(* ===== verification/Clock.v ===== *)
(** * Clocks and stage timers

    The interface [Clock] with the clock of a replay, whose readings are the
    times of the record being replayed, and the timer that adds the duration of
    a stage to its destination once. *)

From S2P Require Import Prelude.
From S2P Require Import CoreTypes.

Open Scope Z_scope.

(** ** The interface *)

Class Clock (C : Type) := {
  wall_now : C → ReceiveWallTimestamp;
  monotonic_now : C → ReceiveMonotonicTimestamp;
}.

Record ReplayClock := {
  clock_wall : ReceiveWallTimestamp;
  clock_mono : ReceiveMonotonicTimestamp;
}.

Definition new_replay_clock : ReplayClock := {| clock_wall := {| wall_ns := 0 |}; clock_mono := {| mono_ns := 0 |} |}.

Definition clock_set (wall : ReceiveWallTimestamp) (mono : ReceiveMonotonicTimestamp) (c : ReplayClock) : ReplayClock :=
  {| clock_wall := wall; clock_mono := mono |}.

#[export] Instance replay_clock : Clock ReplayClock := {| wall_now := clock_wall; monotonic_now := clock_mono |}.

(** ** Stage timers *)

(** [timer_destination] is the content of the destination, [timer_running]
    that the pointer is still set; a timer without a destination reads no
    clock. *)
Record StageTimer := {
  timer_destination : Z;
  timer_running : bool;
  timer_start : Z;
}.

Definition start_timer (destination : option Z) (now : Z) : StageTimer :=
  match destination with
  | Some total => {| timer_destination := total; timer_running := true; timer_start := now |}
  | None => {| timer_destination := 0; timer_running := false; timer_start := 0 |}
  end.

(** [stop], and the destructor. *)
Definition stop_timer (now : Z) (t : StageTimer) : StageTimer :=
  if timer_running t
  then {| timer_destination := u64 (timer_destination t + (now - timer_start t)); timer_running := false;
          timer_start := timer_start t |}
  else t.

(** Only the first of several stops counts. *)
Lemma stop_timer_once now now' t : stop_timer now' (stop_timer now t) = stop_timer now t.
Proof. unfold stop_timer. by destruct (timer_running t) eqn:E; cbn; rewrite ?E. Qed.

...

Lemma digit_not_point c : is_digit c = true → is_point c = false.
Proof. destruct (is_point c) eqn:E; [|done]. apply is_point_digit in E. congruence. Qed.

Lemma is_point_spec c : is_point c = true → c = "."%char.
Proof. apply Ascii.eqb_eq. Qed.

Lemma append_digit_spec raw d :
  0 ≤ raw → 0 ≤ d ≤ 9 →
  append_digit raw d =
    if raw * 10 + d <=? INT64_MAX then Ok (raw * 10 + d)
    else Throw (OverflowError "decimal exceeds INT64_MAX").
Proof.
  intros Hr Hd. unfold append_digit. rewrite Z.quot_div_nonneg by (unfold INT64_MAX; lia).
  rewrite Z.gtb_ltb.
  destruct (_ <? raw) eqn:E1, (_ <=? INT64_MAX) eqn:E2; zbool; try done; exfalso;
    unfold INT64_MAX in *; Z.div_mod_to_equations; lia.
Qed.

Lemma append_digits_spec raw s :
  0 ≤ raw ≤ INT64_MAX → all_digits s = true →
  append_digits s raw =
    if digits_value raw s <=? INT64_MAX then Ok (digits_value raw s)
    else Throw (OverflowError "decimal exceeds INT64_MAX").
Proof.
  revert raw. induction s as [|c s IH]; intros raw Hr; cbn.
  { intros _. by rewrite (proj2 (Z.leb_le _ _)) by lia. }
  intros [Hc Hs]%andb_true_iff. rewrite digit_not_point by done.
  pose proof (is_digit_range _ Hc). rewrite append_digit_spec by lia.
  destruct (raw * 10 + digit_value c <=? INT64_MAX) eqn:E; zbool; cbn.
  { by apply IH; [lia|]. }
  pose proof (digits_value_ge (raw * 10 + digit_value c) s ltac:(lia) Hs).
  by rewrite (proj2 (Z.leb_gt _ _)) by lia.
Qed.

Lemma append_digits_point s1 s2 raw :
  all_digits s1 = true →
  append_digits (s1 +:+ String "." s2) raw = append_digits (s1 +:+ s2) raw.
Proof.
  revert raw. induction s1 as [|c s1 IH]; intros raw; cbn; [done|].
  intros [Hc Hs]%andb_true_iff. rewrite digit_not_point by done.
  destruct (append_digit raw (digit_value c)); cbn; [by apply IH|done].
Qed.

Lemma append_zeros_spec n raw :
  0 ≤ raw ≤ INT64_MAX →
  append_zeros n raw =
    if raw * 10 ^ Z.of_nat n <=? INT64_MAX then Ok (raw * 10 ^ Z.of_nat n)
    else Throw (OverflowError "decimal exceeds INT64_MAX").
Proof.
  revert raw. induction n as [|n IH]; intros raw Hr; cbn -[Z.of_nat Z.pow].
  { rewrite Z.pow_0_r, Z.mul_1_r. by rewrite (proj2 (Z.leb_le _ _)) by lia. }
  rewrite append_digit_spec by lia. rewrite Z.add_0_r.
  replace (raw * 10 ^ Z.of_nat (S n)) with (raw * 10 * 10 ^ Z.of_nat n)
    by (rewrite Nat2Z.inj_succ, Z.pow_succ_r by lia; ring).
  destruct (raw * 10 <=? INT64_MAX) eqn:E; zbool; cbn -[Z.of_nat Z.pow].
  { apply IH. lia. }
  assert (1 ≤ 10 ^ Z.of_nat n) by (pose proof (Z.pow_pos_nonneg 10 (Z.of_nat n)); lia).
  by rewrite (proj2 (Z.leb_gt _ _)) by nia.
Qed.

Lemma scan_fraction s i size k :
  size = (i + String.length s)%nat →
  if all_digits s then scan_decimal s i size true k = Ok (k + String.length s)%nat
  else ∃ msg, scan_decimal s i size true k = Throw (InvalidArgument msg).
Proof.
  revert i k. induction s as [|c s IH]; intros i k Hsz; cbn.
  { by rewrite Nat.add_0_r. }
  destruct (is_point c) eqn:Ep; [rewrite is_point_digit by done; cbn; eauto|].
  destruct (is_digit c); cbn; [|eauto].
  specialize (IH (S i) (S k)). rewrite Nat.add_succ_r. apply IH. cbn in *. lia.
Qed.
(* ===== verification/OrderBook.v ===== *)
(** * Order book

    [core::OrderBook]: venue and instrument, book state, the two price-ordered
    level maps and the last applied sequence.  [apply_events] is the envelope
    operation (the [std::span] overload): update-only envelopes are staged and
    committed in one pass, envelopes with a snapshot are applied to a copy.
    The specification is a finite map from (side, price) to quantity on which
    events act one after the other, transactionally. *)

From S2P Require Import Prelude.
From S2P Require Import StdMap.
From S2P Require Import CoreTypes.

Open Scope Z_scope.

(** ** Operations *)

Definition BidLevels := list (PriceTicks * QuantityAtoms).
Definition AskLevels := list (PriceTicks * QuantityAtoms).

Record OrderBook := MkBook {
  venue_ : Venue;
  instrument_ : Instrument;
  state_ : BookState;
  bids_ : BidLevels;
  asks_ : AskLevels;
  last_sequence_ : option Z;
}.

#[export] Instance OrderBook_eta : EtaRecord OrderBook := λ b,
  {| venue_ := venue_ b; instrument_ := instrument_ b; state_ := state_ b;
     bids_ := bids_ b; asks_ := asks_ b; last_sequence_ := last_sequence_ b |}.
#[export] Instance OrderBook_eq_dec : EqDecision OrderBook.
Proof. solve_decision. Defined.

...

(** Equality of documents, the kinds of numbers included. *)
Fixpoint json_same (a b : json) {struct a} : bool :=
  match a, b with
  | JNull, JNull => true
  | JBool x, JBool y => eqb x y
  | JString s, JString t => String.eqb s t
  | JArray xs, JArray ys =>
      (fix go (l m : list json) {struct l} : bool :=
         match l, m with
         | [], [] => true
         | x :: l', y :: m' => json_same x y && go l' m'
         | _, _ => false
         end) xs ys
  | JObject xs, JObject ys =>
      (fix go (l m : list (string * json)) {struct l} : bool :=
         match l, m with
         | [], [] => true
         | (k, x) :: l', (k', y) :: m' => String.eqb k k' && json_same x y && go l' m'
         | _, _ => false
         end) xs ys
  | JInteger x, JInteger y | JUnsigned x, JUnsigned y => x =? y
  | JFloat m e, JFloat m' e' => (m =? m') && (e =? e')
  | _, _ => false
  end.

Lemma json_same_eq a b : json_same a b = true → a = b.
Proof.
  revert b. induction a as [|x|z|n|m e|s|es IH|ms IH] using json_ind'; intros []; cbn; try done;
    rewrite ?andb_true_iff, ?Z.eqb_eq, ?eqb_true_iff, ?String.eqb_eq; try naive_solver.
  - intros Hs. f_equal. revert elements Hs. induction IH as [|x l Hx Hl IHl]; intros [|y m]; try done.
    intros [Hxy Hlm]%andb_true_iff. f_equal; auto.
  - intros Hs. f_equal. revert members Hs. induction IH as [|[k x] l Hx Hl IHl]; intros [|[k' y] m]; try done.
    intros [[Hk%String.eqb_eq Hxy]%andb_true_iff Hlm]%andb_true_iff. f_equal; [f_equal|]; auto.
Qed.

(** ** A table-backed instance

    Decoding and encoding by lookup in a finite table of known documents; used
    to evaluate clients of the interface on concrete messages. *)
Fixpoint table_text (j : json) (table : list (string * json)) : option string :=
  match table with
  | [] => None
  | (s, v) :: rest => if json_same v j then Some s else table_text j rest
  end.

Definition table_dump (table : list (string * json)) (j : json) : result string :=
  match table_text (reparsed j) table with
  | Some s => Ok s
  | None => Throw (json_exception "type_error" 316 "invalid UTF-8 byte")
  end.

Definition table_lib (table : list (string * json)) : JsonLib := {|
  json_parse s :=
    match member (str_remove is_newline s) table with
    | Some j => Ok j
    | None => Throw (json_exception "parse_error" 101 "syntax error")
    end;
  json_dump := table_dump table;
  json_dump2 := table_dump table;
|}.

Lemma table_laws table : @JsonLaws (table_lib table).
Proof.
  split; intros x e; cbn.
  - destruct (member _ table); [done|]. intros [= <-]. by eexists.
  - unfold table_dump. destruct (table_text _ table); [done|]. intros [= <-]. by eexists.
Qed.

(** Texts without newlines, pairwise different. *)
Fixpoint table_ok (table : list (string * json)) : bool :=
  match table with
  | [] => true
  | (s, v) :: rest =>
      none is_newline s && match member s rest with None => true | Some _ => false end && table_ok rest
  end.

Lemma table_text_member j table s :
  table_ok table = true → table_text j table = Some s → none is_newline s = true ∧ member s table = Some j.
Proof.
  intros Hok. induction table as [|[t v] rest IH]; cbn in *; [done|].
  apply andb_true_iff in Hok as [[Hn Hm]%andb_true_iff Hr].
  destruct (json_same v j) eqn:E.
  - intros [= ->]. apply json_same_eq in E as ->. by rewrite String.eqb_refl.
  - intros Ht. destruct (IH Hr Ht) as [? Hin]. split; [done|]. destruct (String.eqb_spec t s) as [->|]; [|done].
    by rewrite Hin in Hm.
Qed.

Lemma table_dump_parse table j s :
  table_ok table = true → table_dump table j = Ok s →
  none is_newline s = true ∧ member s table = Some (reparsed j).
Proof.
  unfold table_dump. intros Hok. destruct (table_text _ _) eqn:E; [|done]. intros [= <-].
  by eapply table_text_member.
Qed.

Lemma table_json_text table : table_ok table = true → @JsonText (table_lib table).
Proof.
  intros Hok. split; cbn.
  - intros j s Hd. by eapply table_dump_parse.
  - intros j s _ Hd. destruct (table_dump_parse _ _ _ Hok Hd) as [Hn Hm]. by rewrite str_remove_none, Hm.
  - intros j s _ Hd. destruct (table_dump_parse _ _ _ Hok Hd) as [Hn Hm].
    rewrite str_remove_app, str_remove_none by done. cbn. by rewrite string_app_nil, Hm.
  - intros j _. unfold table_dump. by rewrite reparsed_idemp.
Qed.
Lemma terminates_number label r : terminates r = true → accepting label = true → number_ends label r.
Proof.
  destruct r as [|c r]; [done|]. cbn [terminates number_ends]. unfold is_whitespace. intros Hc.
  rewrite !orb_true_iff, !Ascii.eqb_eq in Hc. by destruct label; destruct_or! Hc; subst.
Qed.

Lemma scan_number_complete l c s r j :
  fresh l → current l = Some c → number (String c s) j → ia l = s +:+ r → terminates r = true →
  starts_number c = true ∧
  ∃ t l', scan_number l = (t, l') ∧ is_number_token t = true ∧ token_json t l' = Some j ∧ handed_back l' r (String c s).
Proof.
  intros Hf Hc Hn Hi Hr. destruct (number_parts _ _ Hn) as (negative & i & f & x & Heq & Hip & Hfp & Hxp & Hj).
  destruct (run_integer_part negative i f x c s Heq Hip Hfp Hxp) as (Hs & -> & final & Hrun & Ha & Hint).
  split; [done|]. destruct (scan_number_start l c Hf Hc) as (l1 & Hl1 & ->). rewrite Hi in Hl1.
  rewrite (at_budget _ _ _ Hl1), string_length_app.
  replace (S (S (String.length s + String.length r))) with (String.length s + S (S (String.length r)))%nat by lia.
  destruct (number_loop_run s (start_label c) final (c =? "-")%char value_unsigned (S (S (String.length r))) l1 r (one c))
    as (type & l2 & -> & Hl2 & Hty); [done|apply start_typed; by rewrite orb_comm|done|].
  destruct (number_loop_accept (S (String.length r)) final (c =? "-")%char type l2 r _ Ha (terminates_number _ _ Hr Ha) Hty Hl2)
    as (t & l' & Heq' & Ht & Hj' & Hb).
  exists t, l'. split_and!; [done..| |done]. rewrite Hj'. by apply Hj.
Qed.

YOUR GOAL » Every line in the listing that holds the string "match" should be copied out.

RESULT »
  match destination with
  match a, b with
         match l, m with
         match l, m with
  match table with
  match table_text (reparsed j) table with
    match member (str_remove is_newline s) table with
  match table with
      none is_newline s && match member s rest with None => true | Some _ => false end && table_ok rest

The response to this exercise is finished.